He has insisted on one detail: that Cathedral’s program be broadcast live.

“I say to my students, ‘Imagine that you are in front of the camera, it’s your homework you are doing,” he said. “We have 800 people here at Cathedral who will correct your homework. If you look stupid, everybody will tell you that you looked stupid. And if the show sucks, they will tell you that you were bad this morning.”

Blake Shepherd (left) and Ivan Cobian (right) anchor a live news broadcast at Cathedral High School. (R.W. DELLINGER)

Classroom comeback

Dufresne, who entered the Christian Brothers at 18, first came to Cathedral in 1995, starting the broadcasting program four years later. But then he was called to the headquarters of the Institute of the Brothers of Christian Schools in Rome as communication director and webmaster.

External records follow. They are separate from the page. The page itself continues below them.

(* ===== verification/SpecTypes.v ===== *)
(** * The authored workflow spec

    The data of [internal/spec/spec.go].  A Go struct is a [Record] whose fields
    carry a two-letter prefix; a Go [map[string]T] is a [gmap string T]; a raw JSON
    document is the string of its bytes; [uint32] fields are [Z] in [0, 2^32).
    An [omitempty] string that is absent is the empty string, as in Go. *)

From S2P Require Import Prelude.

Definition NodeKindStart : string := "start".
Definition NodeKindStep : string := "step".
Definition NodeKindDecision : string := "decision".
Definition NodeKindSelect : string := "select".
Definition NodeKindMap : string := "map".
Definition NodeKindEnd : string := "end".
Definition NodeKindExitHook : string := "exit-hook".
Definition MapItemFailuresCollect : string := "collect".

Record DecisionCase := { dc_Tag : string; dc_Schema : string }.
Record SelectInput := { si_Case : string; si_Source : string }.

Record GraphNode := {
  gn_ID : string;
  gn_Kind : string;
  gn_InputSchema : string;
  gn_OutputSchema : string;
  gn_SymbolRef : string;
  gn_ContractRef : string;
  gn_MergeInputs : list string;
  gn_Selector : string;
  gn_Cases : list DecisionCase;
  gn_DecisionRef : string;
  gn_SelectInputs : list SelectInput;
  gn_ItemInputSchema : string;
  gn_ItemOutputSchema : string;
  gn_MaxConcurrency : Z;
  gn_ItemFailures : string;
}.

(** The zero value of the struct: what indexing a map at a missing key returns. *)
Definition zeroNode : GraphNode :=
  {| gn_ID := ""; gn_Kind := ""; gn_InputSchema := ""; gn_OutputSchema := "";
     gn_SymbolRef := ""; gn_ContractRef := ""; gn_MergeInputs := []; gn_Selector := "";
     gn_Cases := []; gn_DecisionRef := ""; gn_SelectInputs := []; gn_ItemInputSchema := "";
     gn_ItemOutputSchema := ""; gn_MaxConcurrency := 0; gn_ItemFailures := "" |}.

Record GraphEdge := { ge_From : string; ge_To : string; ge_Case : string }.

Record Graph := {
  gr_IRVersion : string;
  gr_Start : string;
  gr_End : string;
  gr_Nodes : list GraphNode;
  gr_Edges : list GraphEdge;
  gr_ExitHook : option GraphNode;
}.

Record HashingSpec := {
  hs_Algorithm : string;
  hs_Canonicalization : string;
  hs_Recipe : string;
  hs_RecipeVersion : Z;
}.

Record Workflow := {
  wf_Name : string;
  wf_InputSchema : string;
  wf_OutputSchema : string;
  wf_DeadlineSeconds : Z;
}.

Record Symbol := {
  sy_PackageID : string;
  sy_Language : string;
  sy_Module : string;
  sy_Export : string;
}.

Record SourcePackageFile := { sf_Path : string; sf_Hash : string }.

Record SourcePackage := {
  sp_PackageID : string;
  sp_Language : string;
  sp_PackageHash : string;
  sp_Hashing : HashingSpec;
  sp_Files : list SourcePackageFile;
}.

Record Environment := {
  en_Kind : string;
  en_Image : string;
  en_Platform : string;
  en_Command : list string;
  en_WorkingDirectory : string;
  en_Version : string;
  en_PackageManager : string;
  en_Lockfile : string;
}.

Record RetryPolicy := {
  rp_MaxAttempts : Z;
  rp_DelaySeconds : Z;
  rp_BackoffFactor : Z;
  rp_MaxDelaySeconds : Z;
}.

Record ResourceRequirements := { rr_CPU : string; rr_Memory : string }.
Record SecretRef := { sr_Name : string; sr_Ref : string }.
Record NetworkPolicy := { np_Egress : string; np_Hosts : list string }.

Record ExecutionContract := {
  ec_EnvironmentRef : string;
  ec_Retry : option RetryPolicy;
  ec_TimeoutSeconds : Z;
  ec_Resources : option ResourceRequirements;
  ec_Secrets : list SecretRef;
  ec_Network : option NetworkPolicy;
}.

Record WorkflowSpec := {
  ws_Kind : string;
  ws_SchemaVersion : Z;
  ws_Encoding : string;
  ws_Hashing : HashingSpec;
  ws_SpecHash : string;
  ws_Workflow : Workflow;
  ws_Graph : Graph;
  ws_Schemas : gmap string string;
  ws_Symbols : gmap string Symbol;
  ws_SourcePackages : gmap string SourcePackage;
  ws_Environments : gmap string Environment;
  ws_Contracts : gmap string ExecutionContract;
}.

(** A validation finding: where, about what, and why. *)
Record Diagnostic := { dg_Path : string; dg_Ref : string; dg_Message : string }.

(** [Diagnostic.String] *)
Definition Diagnostic_String (d : Diagnostic) : string :=
  if bool_decide (dg_Ref d = "") then dg_Path d +:+ ": " +:+ dg_Message d
  else dg_Path d +:+ " (" +:+ dg_Ref d +:+ "): " +:+ dg_Message d.

#[global] Instance DecisionCase_eq_dec : EqDecision DecisionCase.
Proof. solve_decision. Defined.
#[global] Instance SelectInput_eq_dec : EqDecision SelectInput.
Proof. solve_decision. Defined.
#[global] Instance GraphNode_eq_dec : EqDecision GraphNode.
Proof. solve_decision. Defined.
#[global] Instance GraphEdge_eq_dec : EqDecision GraphEdge.
Proof. solve_decision. Defined.
#[global] Instance Diagnostic_eq_dec : EqDecision Diagnostic.
Proof. solve_decision. Defined.

(** [node.Kind == k] *)
Definition isKind (k : string) (n : GraphNode) : bool := bool_decide (gn_Kind n = k).

(** The map a Go loop builds with [m[key(x)] = x]: a later entry wins. *)
Definition indexBy {A} (key : A → string) (l : list A) : gmap string A :=
  foldl (λ m x, <[key x := x]> m) ∅ l.

(** [m[key] = append(m[key], x)] *)
Definition appendAt {A} (key : string) (x : A) (m : gmap string (list A)) : gmap string (list A) :=
  <[key := default [] (m !! key) ++ [x]]> m.

(** [m[key]] where the zero value is the empty slice. *)
Definition at_ {A} (m : gmap string (list A)) (key : string) : list A := default [] (m !! key).

Lemma indexBy_snoc {A} (key : A → string) l x :
  indexBy key (l ++ [x]) = <[key x := x]> (indexBy key l).
Proof. unfold indexBy. by rewrite foldl_app. Qed.

Lemma indexBy_is_Some {A} (key : A → string) l k :
  is_Some (indexBy key l !! k) ↔ k ∈ map key l.
Proof.
  induction l as [|x l IH] using rev_ind; simpl.
  - unfold indexBy; simpl. rewrite lookup_empty. split; [by intros []|by inversion 1].
  - rewrite indexBy_snoc, map_app, elem_of_app. simpl. rewrite list_elem_of_singleton.
    destruct (decide (key x = k)) as [->|Hne].
    + rewrite lookup_insert_eq. naive_solver.
    + rewrite lookup_insert_ne by done. rewrite IH. naive_solver.
Qed.

Lemma indexBy_key {A} (key : A → string) l k x : indexBy key l !! k = Some x → key x = k ∧ x ∈ l.
Proof.
  induction l as [|y l IH] using rev_ind; [done|].
  rewrite indexBy_snoc, elem_of_app. simpl. rewrite list_elem_of_singleton.
  destruct (decide (key y = k)) as [<-|Hne].
  - rewrite lookup_insert_eq. intros [= <-]. auto.
  - rewrite lookup_insert_ne by done. intros Hl. destruct (IH Hl). auto.
Qed.

Lemma indexBy_NoDup {A} (key : A → string) l x :
  NoDup (map key l) → x ∈ l → indexBy key l !! key x = Some x.
Proof.
  induction l as [|y l IH] using rev_ind; [by inversion 2|].
  rewrite map_app, NoDup_app, elem_of_app. simpl. rewrite list_elem_of_singleton.
  intros (Hnd & Hdis & _) [Hx| ->]; rewrite indexBy_snoc; [|by rewrite lookup_insert_eq].
  rewrite lookup_insert_ne; [by apply IH|]. intros E.
  apply (Hdis (key x)); [|rewrite <- E; by left].
  by apply (list_elem_of_fmap_2 key).
Qed.

Lemma at_appendAt {A} (m : gmap string (list A)) k x k' :
  at_ (appendAt k x m) k' = if decide (k = k') then at_ m k' ++ [x] else at_ m k'.
Proof.
  unfold at_, appendAt. case_decide as E; [subst|].
  - by rewrite lookup_insert_eq.
  - by rewrite lookup_insert_ne.
Qed.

Thanks to his efforts, the LaSallians were able to broadcast their general chapter meeting around the world.

“We were the first ones,” he said.

“But I told the archbishop in Rome, ‘It’s really fun working in Rome. But I miss my students in the classroom.’ So, I came back in 2007. But it’s not Brother Roch’s broadcast. It’s the student-run broadcast. I’m very proud of that — that I’m not doing anything on the show.”

With 15 minutes to broadcast, the buzz from the students was building, and the Christian Brother was paying no attention.

Looking around with his arms crossed, he observed, “It is great to see them working out problems together. I have top-notch students. And I’m not looking for A students. I’m looking for students who are dedicated and really want to do this because Los Angeles is the broadcast center of the country. This is why we started the program almost 11 years ago.

“Now I have students who are working in the field,” he said. “ESPN on the East Coast. In Arizona running the 9, 10, and 11 p.m. news shows. Two here working in Los Angeles in sports at ESPN. And I’m very excited about that. I love to do this. Coming to work is just having fun with the students and learning.”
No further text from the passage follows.